His old companions, instead of admiring Jack's conduct, laughed at it; but it is an awkward thing to stand in rags and laugh at that which gives another man good clothes, or to sit down to a cold potato and laugh at that which gives another man a basin of comfortable soup. One day, Jack fairly got the better of all their raillery. Seeing him pass along, one cried to him, "Ah, Jack, I don't think this temperance is agreeing with you-your cheeks are beginning to look very yellow with it!" "Ay, my boys," said he, taking out twelve gold pieces which he was carrying to the Savings Bank, "and it's giving me a yellow pocket too!" They were ashamed of their poverty, and never jeered at him any more.

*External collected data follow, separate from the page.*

Definition pci_bridge_update_mmio_window (bridge : ptr) (config : Z) : M World Z :=
  let base := Z.shiftl (Z.land config 0xfff0) 16 in
  let limit := Z.lor (Z.shiftl (Z.land (Z.shiftr config 16) 0xfff0) 16) 0xfffff in
  (if limit <? base then set_mmio_window bridge base 0
   else set_mmio_window bridge base (limit - base + 1)) ;;;
  ret 0.

Definition pci_bridge_update_prefetch_window (bridge : ptr) : M World Z :=
  let* base_low := load_config bridge 0x24 2 in
  let* limit_low := load_config bridge 0x26 2 in
  let* base_high := load_config bridge 0x28 4 in
  let* limit_high := load_config bridge 0x2c 4 in
  let base := Z.lor (Z.shiftl (Z.land base_low 0xfff0) 16) (Z.shiftl base_high 32) in
  let limit := Z.lor (Z.lor (Z.shiftl (Z.land limit_low 0xfff0) 16)
                        (Z.shiftl limit_high 32)) 0xfffff in
  let size := if limit <? base then 0 else u64 (limit - base + 1) in
  let* br := load_bridge bridge in
  store_bridge bridge (br <| br_prefetch_mmio_base := base |>
                          <| br_prefetch_mmio_size := size |>) ;;;
  update_pci_bus (br_secondary_bus br) (fun v => v <| pb_prefetch_mmio_base := base |>
    <| pb_prefetch_mmio_size := size |> <| pb_prefetch_mmio_next := base |>) ;;;
  ret 0.

(** The loop that merges the bytes of [value] into the window register; the
    shift amount is the position of the byte in it. *)
Fixpoint merge_window (n : nat) (config offset value i : Z) : Z :=
  match n with
  | O => config
  | S n =>
      let shift := (offset - 0x20 + i) * 8 in
      let config := Z.land config (u32 (Z.lnot (Z.shiftl 0xff shift))) in
      let config := Z.lor config
                      (u32 (Z.shiftl (Z.land (u32 (Z.shiftr value (i * 8))) 0xff) shift)) in
      merge_window n config offset value (i + 1)
  end.

(** The loop that picks the bus numbers and the latency timer out of [value]. *)
Fixpoint pick_numbers (n : nat) (offset value i : Z) (numbers : Z * Z * Z) : Z * Z * Z :=
  match n with
  | O => numbers
  | S n =>
      let '(secondary, subordinate, latency) := numbers in
      let byte := u8 (Z.shiftr value (i * 8)) in
      let at_ := offset + i in
      pick_numbers n offset value (i + 1)
        (if at_ =? 0x19 then (byte, subordinate, latency)
         else if at_ =? 0x1a then (secondary, byte, latency)
         else if at_ =? 0x1b then (secondary, subordinate, byte)
         else numbers)
  end.

(** The bus-number registers: the new numbers must lie below the parent and be
    used by no other bus. *)
Definition write_bus_numbers (fuel : nat) (device : ptr) (offset size value : Z)
    : M World Z :=
  let* bridge := load_bridge device in
  let child := br_secondary_bus bridge in
  let* c := load_pci_bus child in
  match pb_parent_pci_bus c with
  | None => ret (-EINVAL)
  | Some p =>
      let* parent := load_pci_bus p in
      let* latency := load_config device 0x1b 1 in
      let '(secondary, subordinate, latency) :=
        pick_numbers (Z.to_nat size) offset value 0
          (pb_secondary_number c, pb_subordinate_number c, latency) in
      if (secondary =? 0) && (subordinate =? 0) then ret 0
      else if (secondary <=? pb_number parent) || (subordinate <? secondary)
      then ret (-EINVAL)
      else
        let* root := pci_bus_root fuel (Some p) in
        let* existing := vart_pci_bus_find fuel root secondary in
        if bool_decide (existing <> None /\ existing <> Some child) then ret (-EEXIST)
        else
          update_pci_bus child (fun v => v <| pb_number := secondary |>
            <| pb_secondary_number := secondary |>
            <| pb_subordinate_number := subordinate |>) ;;;
          store_config device 0x1b 1 latency ;;;
          pci_bus_update_requester_ids fuel child ;;;
          pci_bus_update_ancestors fuel (Some child) ;;;
          ret 0
  end.

Definition pci_bridge_config_write (fuel : nat) (device : ptr) (offset size value : Z)
    : M World Z :=
  if (offset <? 0x18) || (0x1b <? offset) || (4 - (offset - 0x18) <? size) then
    if (0x20 <=? offset) && (offset <=? 0x23) && (size <=? 4 - (offset - 0x20)) then
      let* config := load_config device 0x20 4 in
      let config := merge_window (Z.to_nat size) config offset value 0 in
      store_config device 0x20 4 config ;;;
      pci_bridge_update_mmio_window device config
    else if (0x24 <=? offset) && (offset <=? 0x2f) && (size <=? 0x30 - offset) then
      store_config device offset size value ;;;
      pci_bridge_update_prefetch_window device
    else ret (-ENOENT)
  else write_bus_numbers fuel device offset size value.

Definition pci_bridge_config_ops : VartPciConfigOps :=
  mkConfigOps (Some fn_pci_bridge_config_read) (Some fn_pci_bridge_config_write).

(** * The configuration window of the root complex *)

Section Ecam.
Context `{ConfigCallbacks} `{MsixCallbacks} `{IrqCallbacks}.
Context (fuel : nat).

(** The function that answers, and the offset in its configuration space. *)
Definition pci_ecam_lookup (complex : ptr) (offset size : Z) : M World (option (ptr * Z)) :=
  let* rc := load_complex complex in
  let bus_number := u32 (Z.shiftr offset 20) in
  let devfn := Z.land (Z.shiftr offset 12) 0xff in
  let register_offset := Z.land offset 0xfff in
  if VART_PCI_CONFIG_SPACE_SIZE - size <? register_offset then ret None
  else
    let* bus := vart_pci_bus_find fuel (Some (rc_root_bus rc)) (u8 bus_number) in
    match bus with
    | None => ret None
    | Some b =>
        let* visible := pci_bus_visible fuel (rc_root_bus rc) (Some b) in
        if negb visible then ret None
        else
          let* v := load_pci_bus b in
          let* f := deref (pb_functions v !! Z.to_nat devfn) in
          match f with
          | None => ret None
          | Some d =>
              let* dev := load_device d in
              ret (if dev_realized (pci_parent dev) then Some (d, register_offset) else None)
          end
    end.

Definition pci_ecam_read (opaque : option ptr) (offset size value : Z) : M World (Z * Z) :=
  let* complex := deref opaque in
  let* hit := pci_ecam_lookup complex offset size in
  match hit with
  | None => ret (0, UINT64_MAX)
  | Some (device, config_offset) => pci_config_read device config_offset size value
  end.

Definition pci_ecam_write (opaque : option ptr) (offset size value : Z) : M World Z :=
  let* complex := deref opaque in
  let* hit := pci_ecam_lookup complex offset size in
  match hit with
  | None => ret 0
  | Some (device, config_offset) => pci_config_write fuel device config_offset size value
  end.
End Ecam.

Definition pci_ecam_ops : VartMmioOps :=
  mkMmioOps (Some fn_pci_ecam_read) (Some fn_pci_ecam_write).

Definition pci_root_complex_realize (device : ptr) : M World Z :=
  let* dev := load_plain_device device in
  let* complex := deref (dev_opaque dev) in
  let* rc := load_complex complex in
  match dev_bus dev with
  | None => ret (-EINVAL)
  | Some b =>
      let* root := load_bus (rc_root_bus rc) in
      let* bus := load_bus b in
      if negb (bool_decide (bus_parent root = Some b)) ||
         negb (bool_decide (bus_address_space bus = bus_address_space root))
      then ret (-EINVAL)
      else
        let* err := vart_address_space_add (bus_address_space bus) (Some (rc_ecam_region rc)) in
        if err <? 0 then ret err
        else store_complex complex (rc <| rc_ecam_mapped := true |>) ;;; ret 0
  end.

Definition pci_root_complex_unrealize (device : ptr) : M World unit :=
  let* dev := load_plain_device device in
  let* complex := deref (dev_opaque dev) in
  let* rc := load_complex complex in
  if rc_ecam_mapped rc then
    remove_region (rc_ecam_region rc) ;;;
    store_complex complex (rc <| rc_ecam_mapped := false |>)
  else ret tt.

Definition pci_root_complex_ops : VartDeviceOps :=
  mkDeviceOps (Some fn_pci_root_complex_realize) (Some fn_pci_root_complex_unrealize) None.

(** * The life cycle of a function *)

(** The next free address of the window of [bus] for a register. *)
Definition next_address (bus : VartPciBus) (bar : VartPciBar) : Z + Z :=
  let prefetch := bits (bar_flags bar) VART_PCI_BAR_PREFETCHABLE in
  let next := if prefetch then pb_prefetch_mmio_next bus else pb_mmio_next bus in
  let base := if prefetch then pb_prefetch_mmio_base bus else pb_mmio_base bus in
  let size := if prefetch then pb_prefetch_mmio_size bus else pb_mmio_size bus in
  let address := Z.land (u64 (next + bar_size bar - 1)) (u64 (Z.lnot (bar_size bar - 1))) in
  if (address <? next) || (UINT64_MAX - (bar_size bar - 1) <? address)
  then inl (-EOVERFLOW)
  else if (size =? 0) || (size <? bar_size bar) || (UINT64_MAX - size <? base) ||
          (address <? base) || (base + size - bar_size bar <? address)
  then inl (-ERANGE)
  else inr address.

(** [*next = value], for the window that the register belongs to. *)
Definition set_next (bar : VartPciBar) (value : Z) (bus : VartPciBus) : VartPciBus :=
  if bits (bar_flags bar) VART_PCI_BAR_PREFETCHABLE
  then bus <| pb_prefetch_mmio_next := value |> else bus <| pb_mmio_next := value |>.

(** The loop that places the registers, from [index] on. *)
Fixpoint place_bars (fuel : nat) (n : nat) (device bus : ptr) (index : Z) : M World Z :=
  match n with
  | O => ret 0
  | S n =>
      let* bar := load_bar device index in
      if negb (bar_implemented bar) || bar_high_part bar
      then place_bars fuel n device bus (index + 1)
      else
        let* v := load_pci_bus bus in
        match next_address v bar with
        | inl err => ret err
        | inr address =>
            let* err := pci_bar_map fuel device index address in
            if err <? 0 then ret err
            else
              update_pci_bus bus (set_next bar (u64 (address + bar_size bar))) ;;;
              pci_bar_update_config device index ;;;
              place_bars fuel n device bus (index + 1)
        end
  end.

Definition pci_device_realize (fuel : nat) (device : ptr) : M World Z :=
  let* dev := load_device device in
  match pci_bus dev with
  | None => ret (-EINVAL)
  | Some b =>
      if negb (bool_decide (dev_bus (pci_parent dev) = Some b)) then ret (-EINVAL)
      else
        let* old := load_pci_bus b in
        let* err := place_bars fuel 6 device b 0 in
        let* err := if err <? 0 then ret err else pci_msix_map device in
        if err <? 0 then
          pci_msix_unmap device ;;;
          unmap_bars 6 device 0 ;;;
          update_pci_bus b (fun v => v <| pb_mmio_next := pb_mmio_next old |>
            <| pb_prefetch_mmio_next := pb_prefetch_mmio_next old |>) ;;;
          ret err
        else
          let* dev := load_device device in
          (if negb (pci_memory_enabled dev) then pci_device_disable_memory device
           else ret tt) ;;;
          ret 0
  end.

Section Intx.
Context `{IrqCallbacks}.

(** An asserted interrupt pin is lowered. *)
Definition lower_intx (device : ptr) : M World unit :=
  let* dev := load_device device in
  match pci_intx_irq dev with
  | Some i =>
      if pci_intx_asserted dev then
        vart_irq_lower (Some i) ;;;
        update_device device (fun dev => dev <| pci_intx_asserted := false |>)
      else ret tt
  | None => ret tt
  end.

Definition pci_device_unrealize (device : ptr) : M World unit :=
  lower_intx device ;;; pci_msix_unmap device ;;; unmap_bars 6 device 0.

(** The function's own state after a reset. *)
Definition reset_function (dev : VartPciDevice) : VartPciDevice :=
  dev <| pci_memory_enabled := false |> <| pci_bus_master_enabled := false |>
    <| pci_config_space ::= (fun c => <[5%nat := 0]> (<[4%nat := 0]> c)) |>
    <| pci_bars ::= map (fun bar => bar <| bar_probe := false |>) |>.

SIMPLE FARE THE GREATEST LUXURY.

Luxurious living spoils the very pleasure it is intended to promote, because it prevents those who indulge in it from ever knowing the greater luxury of a healthy appetite gratified by simple fare. It is told of Artaxerxes Mnemon, a Persian monarch, that, flying from his enemies, and reduced for a dinner to dry figs and barley-bread, he found himself compelled to exclaim, "How much pleasure have I been ignorant of!"

FATHER WILLIAM.

"You are old, father William," the young man cried, "The few locks that are left you are grey;

You are hale, father William, a hearty old man-
Now tell me the reason, I pray?"

"In the days of my youth," father William replied,
"I remembered that youth would fly fast;
And abused not my health and my vigour at first,
That I never might need them at last."

"You are old, father William," the young man cried, "And pleasures with youth pass away;

And yet you lament not the days that are gone-
Now tell me the reason, I pray?"

"In the days of my youth," father William replied,
"I remembered that youth would not last;
I thought on the future, whatever I did,

That I never might grieve for the past."

"You are old, father William," the young man cried, "And life must be hast'ning away;

You are cheerful, and love to converse upon deathNow tell me the reason, I pray?"

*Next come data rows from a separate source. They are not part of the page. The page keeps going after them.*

Lemma quiet_windows w d b offset size value : bridge_at w d b -> 1 <= size ->
  wp (if (0x20 <=? offset) && (offset <=? 0x23) && (size <=? 4 - (offset - 0x20)) then
     let* config := load_config d 0x20 4 in
     let config := merge_window (Z.to_nat size) config offset value 0 in
     store_config d 0x20 4 config ;;; pci_bridge_update_mmio_window d config
   else if (0x24 <=? offset) && (offset <=? 0x2f) && (size <=? 0x30 - offset) then
     store_config d offset size value ;;; pci_bridge_update_prefetch_window d
   else ret (-ENOENT)) (quiet w) w.
Proof.
  intros Hat Hs. pose proof Hat as (br & dev & v & Hbr & Hb & Hd & Hl & Hv).
  match goal with |- wp (if ?c then _ else _) _ _ => destruct c eqn:E1 end;
    [|match goal with |- wp (if ?c then _ else _) _ _ => destruct c eqn:E2 end; [|by wsteps]].
  - wstep. eapply wp_mono; [eapply quiet_load_config; [done|done|lia..]|]. intros config ? ->.
    cbv zeta. eapply quiet_then; [eapply quiet_store_config; [done|done|lia..]|].
    intros _ w1 H1. eapply view_then_quiet; [done|]. eapply quiet_mmio_window.
    by eapply view_bridge_at.
  - eapply quiet_then; [eapply quiet_store_config; [done|done|lia..]|].
    intros _ w1 H1. eapply view_then_quiet; [done|]. eapply quiet_prefetch_window.
    by eapply view_bridge_at.
Qed.

Lemma quiet_widen_parent n w root nodes b v p :
  pci_tree n w root nodes -> b ∈ nodes -> w_pci_buses w !! b = Some v -> p ∈ nodes ->
  wp (widen_parent v p) (quiet w) w.
Proof.
  intros Ht Hb Hv Hp. unfold widen_parent. eapply (quiet_then _ _ _ _).
  - destruct (pb_owner_bridge v) as [d|] eqn:Ho; [|by wsteps].
    destruct (pt_owner _ _ _ _ Ht _ _ _ Hb Hv Ho) as (dev & Hd & Hl).
    wstep. eapply wp_mono; [eapply quiet_load_config; [done|done|lia..]|]. intros sub ? ->.
    destruct (_ <? _); [eapply quiet_store_config; [done|done|lia..]|by wsteps].
  - intros _ w1 H1. assert (pci_tree n w1 root nodes) as Ht1 by (by eapply view_tree).
    destruct (tree_lookup _ _ _ _ _ p (pt_tree _ _ _ _ Ht1) Hp) as [pv Hpv]. wsteps.
    destruct (_ <? _); wsteps; [|done]. etransitivity; [by eapply quiet_buses|done].
Qed.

"I am cheerful, young man," father William replied; "Let the cause thy attention engage:

In the days of my youth I remembered my God,
And He hath not forgotten my age."

SOUTHEY.

Look not thou upon the wine when it is red, when it giveth his colour in the cup, when it moveth itself aright: at the last it biteth like a serpent, and stingeth like an adder.Proverbs, xxiii. 31, 32.

Whoso keepeth the law is a wise son: but he that is a companion of riotous men shameth his father.-Proverbs, xxviii. 7.